Tenho o colesterol elevado*. A gordura acumula-se-me nas veias e artérias. A minha médica, que tem três ou quatro quilos desnecessários (sou um gentleman, eu) mas um par de olhos bonitos, é simpática e se dá ao trabalho de tentar esconder o cansaço, explica-me que isso aumenta os riscos de doenças cardiovasculares. Que as minhas artérias podem acabar bloqueadas. Sorrio. Lembro-me fugazmente de que na última consulta houve uma piada que correu mal (qualquer coisa sobre a gordura saturada no meu corpo ter de esperar vez atrás de todas as minhas outras saturações) mas não resisto: «Não passa com frequência na Avenida da Boavista, pois não? Faz parte da condição das artérias bloquearem de vez em quando.» Ela não acha graça e ralha-me como se eu tivesse oito anos. Felizmente mantém um vestígio de sorriso nos lábios em vez de adoptar aquele tom enjoativamente didáctico que os estudantes de medicina devem ser obrigados a aprender numa qualquer cadeira universitária. Espero que termine e depois digo, desejoso de ver até onde irá o sentido do dever dela (mas também um pouco receoso das consequências): «Há bloqueios que me preocupam mais. Os bloqueios criativos, por exemplo.» Fica perplexa durante um instante. Semicerra os olhos (são verdes). Bate com a ponta da esferográfica no tampo da secretária. Pergunta-me: «Mas não é escritor, pois não?». Sorrio novamente. «Porquê? Isso diminuía o risco de vir a ter um problema vascular?» Começa a estar irritada. Nota-se-lhe nos olhos (verdes) e na boca. Responde: «Não. Mas ajudava a explicar a teimosia e a falta de senso.» Sorrio ainda mais. «Só escrevo e-mails. E relatórios chatos. E num blogue.» Resfolega ligeiramente («resfolegar» não é um termo que, à partida, eu associasse com ela mas, de momento, é o único que me parece ilustrar razoavelmente o trejeito que esboça e o som que emite). Murmura, rolando ligeiramente os olhos (verdes): «Devia ter adivinhado.» «Porquê?» «Acha que tem sempre de fazer um comentário despropositado mesmo quando o assunto é sério.» Fico em silêncio.

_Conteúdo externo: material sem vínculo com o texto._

(** * resource_aws_lb: a shallow embedding of aws/resource_aws_lb.go

    The file models the load balancer resource of the provider: the pure
    helpers (ARN parsing, flattening of availability zones, the attribute
    list built by Update, the CustomizeDiff function) as Rocq functions,
    and the four lifecycle operations as programs over the calls they make
    to the remote API, so that statements about which calls are issued, in
    which order and with which result can be proved for every behaviour of
    the remote side. *)

From Stdlib Require Import ZArith String Ascii List Bool DecimalString DecimalPos.
From stdpp Require Import base decidable option list gmap strings sorting.

Local Open Scope string_scope.
Local Open Scope Z_scope.

(* ===================================================================== *)
(** * Go values *)
(* ===================================================================== *)

(** Go's [error] values.  [AwsError] is what a call of the AWS SDK returns,
    [Errorf] is [fmt.Errorf] (the format string as written in the source, its
    string arguments, and the error it embeds if any), [TimeoutError] is the
    plugin SDK's [*resource.TimeoutError]. *)
#[warnings="-register-all"]
Inductive error : Type :=
| AwsError (code message : string)
| Errorf (format : string) (args : list string) (cause : option error)
| TimeoutError (lastError : option error).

Touché, penso (mas não digo). Porto-me bem durante o resto do tempo. E agora não sei se mude de médica, se na próxima consulta lhe leve uma caixa dos mais calóricos chocolates que encontrar.
* Obrigado pela preocupação mas ainda não atingiu níveis críticos. E prometo que vou atacar o problema, passando a deslocar-me a pé à casa de banho.

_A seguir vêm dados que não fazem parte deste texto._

(** * VIN decoder: a shallow embedding of [streamlit_vin_decoder.py]

    The program is a single Streamlit page.  [main] reads two text fields
    and a button; on a click it hands the normalised VIN to [get_vin],
    which validates its shape, calls [nhtsa_api_call.get_vehicle_info]
    and renders the answer.

    Python strings are sequences of Unicode code points, so [str] is a
    list of code points ([N]) and [len] counts code points.  Calls into
    Streamlit and into the lookup module are recorded, in program order,
    in a trace of events; an exception is carried next to the trace until
    a handler catches it.

    What lies outside the file is a parameter: the lookup (a function from
    the VIN to three optional fields or an exception), [str.capitalize],
    the upper-case table above ASCII and the two image paths.  Streamlit's
    calls are taken to draw and return. *)

From Stdlib Require Import List Arith NArith Bool Lia String Ascii.
Import ListNotations.

Local Open Scope N_scope.

(** ** Python strings *)

Module PyStr.

Definition char := N.
Definition str := list char.

(** A literal of the source whose characters are all ASCII. *)
Definition lit (s : string) : str :=
  List.map N_of_ascii (list_ascii_of_string s).

(** The code point of a one-character ASCII literal. *)
Definition ord (a : ascii) : char := N_of_ascii a.

(** [len(s)] *)
Definition len (s : str) : N := N.of_nat (List.length s).

(** Truth value of a string in a condition: [if s:]. *)
Definition truthy (s : str) : bool :=
  match s with [] => false | _ :: _ => true end.

(** [s * n] for a string [s]. *)
Fixpoint repeat_str (s : str) (n : nat) : str :=
  match n with O => [] | S k => s ++ repeat_str s k end.

(** [c.isspace()] for one code point, as [str.strip()] without argument
    uses it: the code points of bidirectional type WS, B or S and of
    category Zs. *)
Definition isspace (c : char) : bool :=
  ((9 <=? c) && (c <=? 13))
  || ((28 <=? c) && (c <=? 32))
  || (c =? 133) || (c =? 160) || (c =? 5760)
  || ((8192 <=? c) && (c <=? 8202))
  || (c =? 8232) || (c =? 8233) || (c =? 8239) || (c =? 8287)
  || (c =? 12288).

(** [s.lstrip()] *)
Fixpoint lstrip (s : str) : str :=
  match s with
  | [] => []
  | c :: r => if isspace c then lstrip r else s
  end.

(** [s.rstrip()]: drop the longest suffix of white space. *)
Fixpoint rstrip (s : str) : str :=
  match s with
  | [] => []
  | c :: r =>
      match rstrip r with
      | [] => if isspace c then [] else [c]
      | r' => c :: r'
      end
  end.

(** [s.strip()] *)
Definition strip (s : str) : str := rstrip (lstrip s).

Section Upper.

(** The full upper-case mapping of the Unicode character database for
    the code points above ASCII (one code point may map to several). *)
Variable unicode_upper : char -> str.

Definition upper_char (c : char) : str :=
  if (ord "a" <=? c) && (c <=? ord "z") then [c - 32]
  else if c <? 128 then [c]
  else unicode_upper c.

(** [s.upper()] *)
Definition upper (s : str) : str := List.flat_map upper_char s.

End Upper.

End PyStr.

Import PyStr.

(** ** The regular expression of [get_vin]

    [re.match(r'^[A-HJ-NPR-Z0-9]{17}$', vin)] is the only use of [re].  The
    pattern is kept as data: an anchored character class repeated a fixed
    number of times, then [$]. *)

Module Re.

(** A character class is a list of inclusive ranges; a single character
    is the range from itself to itself. *)
Definition char_class := list (char * char).

Definition in_range (c : char) (r : char * char) : bool :=
  (fst r <=? c) && (c <=? snd r).

Definition in_class (cls : char_class) (c : char) : bool :=
  List.existsb (in_range c) cls.

(** [[cls]{n}]: exactly [n] characters of the class; what is left of the
    subject is returned. *)
Fixpoint match_repeat (cls : char_class) (n : nat) (s : str) : option str :=
  match n with
  | O => Some s
  | S k =>
      match s with
      | [] => None
      | c :: r => if in_class cls c then match_repeat cls k r else None
      end
  end.

(** [$] without [re.MULTILINE]: the end of the subject, or just before a
    line feed that is its last character. *)
Definition at_dollar (rest : str) : bool :=
  match rest with
  | [] => true
  | [c] => c =? 10
  | _ => false
  end.

(** [re.match('^[cls]{n}$', s)] as a truth value ([None] is false, a
    match object is true).  [re.match] matches at the start, where [^]
    holds. *)
Definition match_anchored (cls : char_class) (n : nat) (s : str) : bool :=
  match match_repeat cls n s with
  | Some rest => at_dollar rest
  | None => false
  end.

End Re.

(** [[A-HJ-NPR-Z0-9]] *)
Definition VIN_CLASS : Re.char_class :=
  [ (ord "A", ord "H"); (ord "J", ord "N"); (ord "P", ord "P");
    (ord "R", ord "Z"); (ord "0", ord "9") ].

(** [re.match(r'^[A-HJ-NPR-Z0-9]{17}$', vin)] *)
Definition re_match_vin (vin : str) : bool :=
  Re.match_anchored VIN_CLASS 17 vin.

(** ** Rendering and the lookup as events *)

(** Where an element is drawn. *)
Inductive container :=
| Page                      (* a call on [st] itself *)
| StatusArea                (* the placeholder returned by [st.empty()] *)
| Col1                      (* first column of [st.columns([1, 1])] *)
| Col2                      (* second column *)
| Expander (label : str).   (* body of [with st.expander(label)] *)

Inductive element :=
| Empty                                           (* st.empty() *)
| Columns (spec : list N)                         (* st.columns(spec) *)
| Error (body : str)                              (* .error(body) *)
| Info (body : str)                               (* .info(body) *)
| Warning (body : str)                            (* .warning(body) *)
| Success (body : str)                            (* .success(body) *)
| Image (file : str) (use_container_width : bool) (* st.image(file, ...) *)
| Write (body : str)                              (* st.write(body) *)
| Markdown (body : str) (unsafe_allow_html : bool)
| Subheader (body : str)
| OpenExpander (label : str)                      (* st.expander(label) *)
| TextInput (label : str) (key : option str) (max_chars : option N)
| Button (label : str) (use_container_width : bool).

Inductive event :=
| Render (c : container) (e : element)
| Lookup (vin : str).       (* nhtsa_api_call.get_vehicle_info(vin) *)

Definition trace := list event.

(** An exception object.  The lookup's failures are instances of
    [Exception], which is what [except Exception as e] catches; [exn_str]
    is [str(e)], the text an f-string puts in place of [{e}].  The
    system-exiting exceptions outside [Exception] ([KeyboardInterrupt],
    [SystemExit]) are no failure of the lookup and are not modelled. *)
Record exn := { exn_str : str }.

(** What the statement [year, make, model = get_vehicle_info(vin)] can
    yield: three fields, each a string or [None], or an exception. *)
Inductive outcome :=
| Returns (year make model : option str)
| Raises (e : exn).

(** ** A trace-and-exception monad *)

Inductive completion (A : Type) :=
| Done (a : A)
| Raised (e : exn).
Arguments Done {A} a.
Arguments Raised {A} e.

Definition UI (A : Type) : Type := trace * completion A.

Definition ret {A} (a : A) : UI A := ([], Done a).

Definition bind {A B} (m : UI A) (f : A -> UI B) : UI B :=
  match m with
  | (t, Done a) => let (t', r) := f a in (t ++ t', r)
  | (t, Raised e) => (t, Raised e)
  end.

Definition emit (ev : event) : UI unit := ([ev], Done tt).

Definition raise {A} (e : exn) : UI A := ([], Raised e).

(** [try: body / except Exception as e: handler e] *)
Definition try_except {A} (body : UI A) (handler : exn -> UI A) : UI A :=
  match body with
  | (t, Done a) => (t, Done a)
  | (t, Raised e) => let (t', r) := handler e in (t ++ t', r)
  end.

Declare Scope ui_scope.
Delimit Scope ui_scope with ui.
Notation "x <- c1 ;; c2" := (bind c1 (fun x => c2))
  (at level 61, c1 at next level, right associativity) : ui_scope.
Notation "' pat <- c1 ;; c2" :=
  (bind c1 (fun x => match x with pat => c2 end))
  (at level 61, pat pattern, c1 at next level, right associativity) : ui_scope.
Notation "c1 ;; c2" := (bind c1 (fun _ => c2))
  (at level 61, right associativity) : ui_scope.

(** The trace a run leaves, and whether it came back without an exception. *)
Definition events {A} (m : UI A) : trace := fst m.

Definition returns_normally {A} (m : UI A) : Prop :=
  match snd m with Done _ => True | Raised _ => False end.

Local Open Scope ui_scope.

(** ** Streamlit calls *)

Module st.

Definition render (c : container) (e : element) : UI unit :=
  emit (Render c e).

(** [st.empty()] draws a placeholder and returns it. *)
Definition empty : UI container :=
  render Page Empty ;; ret StatusArea.

(** [st.columns(spec)] with two entries draws and returns two columns. *)
Definition columns (spec : list N) : UI (container * container) :=
  render Page (Columns spec) ;; ret (Col1, Col2).

(** [st.expander(label)] draws the expander and returns its body. *)
Definition expander (label : str) : UI container :=
  render Page (OpenExpander label) ;; ret (Expander label).

Definition error (c : container) (body : str) := render c (Error body).
Definition info (c : container) (body : str) := render c (Info body).
Definition warning (c : container) (body : str) := render c (Warning body).
Definition success (c : container) (body : str) := render c (Success body).
Definition write (c : container) (body : str) := render c (Write body).
Definition subheader (c : container) (body : str) := render c (Subheader body).

Definition image (c : container) (file : str) (use_container_width : bool) :=
  render c (Image file use_container_width).

Definition markdown (c : container) (body : str) (unsafe_allow_html : bool) :=
  render c (Markdown body unsafe_allow_html).

(** [st.text_input(label, key=..., max_chars=...)] draws the field and
    returns its current content, [value]. *)
Definition text_input (label : str) (key : option str) (max_chars : option N)
    (value : str) : UI str :=
  render Page (TextInput label key max_chars) ;; ret value.

(** [st.button(label, use_container_width=...)] draws the button and
    returns whether it was clicked in this run. *)
Definition button (label : str) (use_container_width clicked : bool) : UI bool :=
  render Page (Button label use_container_width) ;; ret clicked.

End st.

(** ** Python values of the lookup's fields *)

(** Truth value of a field: [None] and the empty string are false. *)
Definition truth (v : option str) : bool :=
  match v with
  | None => false
  | Some s => truthy s
  end.

(** [v is None] *)
Definition is_None (v : option str) : bool :=
  match v with None => true | Some _ => false end.

(** What an f-string puts in place of [{v}]. *)
Definition format_value (v : option str) : str :=
  match v with
  | None => lit "None"
  | Some s => s
  end.

(** The built-ins [all] and [any] on a list of truth values. *)
Definition all (l : list bool) : bool := List.forallb (fun b => b) l.
Definition any (l : list bool) : bool := List.existsb (fun b => b) l.

(** ** The messages of the source *)

Definition MSG_LENGTH : str := lit "VIN must be exactly 17 characters long.".

Definition MSG_ALPHABET : str :=
  lit "VIN must be alpha-numeric and cannot include letters I, O, Q.".

Definition MSG_DECODING : str := lit "Decoding VIN...".

Definition MSG_DECODED : str := lit "VIN decoded successfully!".

Definition MSG_INCOMPLETE (who : str) : str :=
  lit "Incomplete vehicle data returned. " ++ who
  ++ lit ", please verify the VIN and try again.".

Definition MSG_FAILED (e : exn) : str :=
  lit "An error occurred while decoding the VIN: " ++ exn_str e.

Uma discreta notícia no site do jornal Público informa-nos que, de acordo com um estudo realizado em Nova Orleães, os gordos estão mais sujeitos a terem doenças cardiovasculares que os magros mas também lhes resistem melhor. Já não é apenas em caso de fome generalizada (evidentemente, os magros morreriam primeiro) que os gordos têm vantagem. No meio da histeria comunicacional e legislativa que procura desenfreadamente impor-nos padrões de comportamento e aparência, é divertido ver como a ciência é complexa e contraditória. Ou, se calhar e contra todas as expectativas, Deus tem sentido de humor.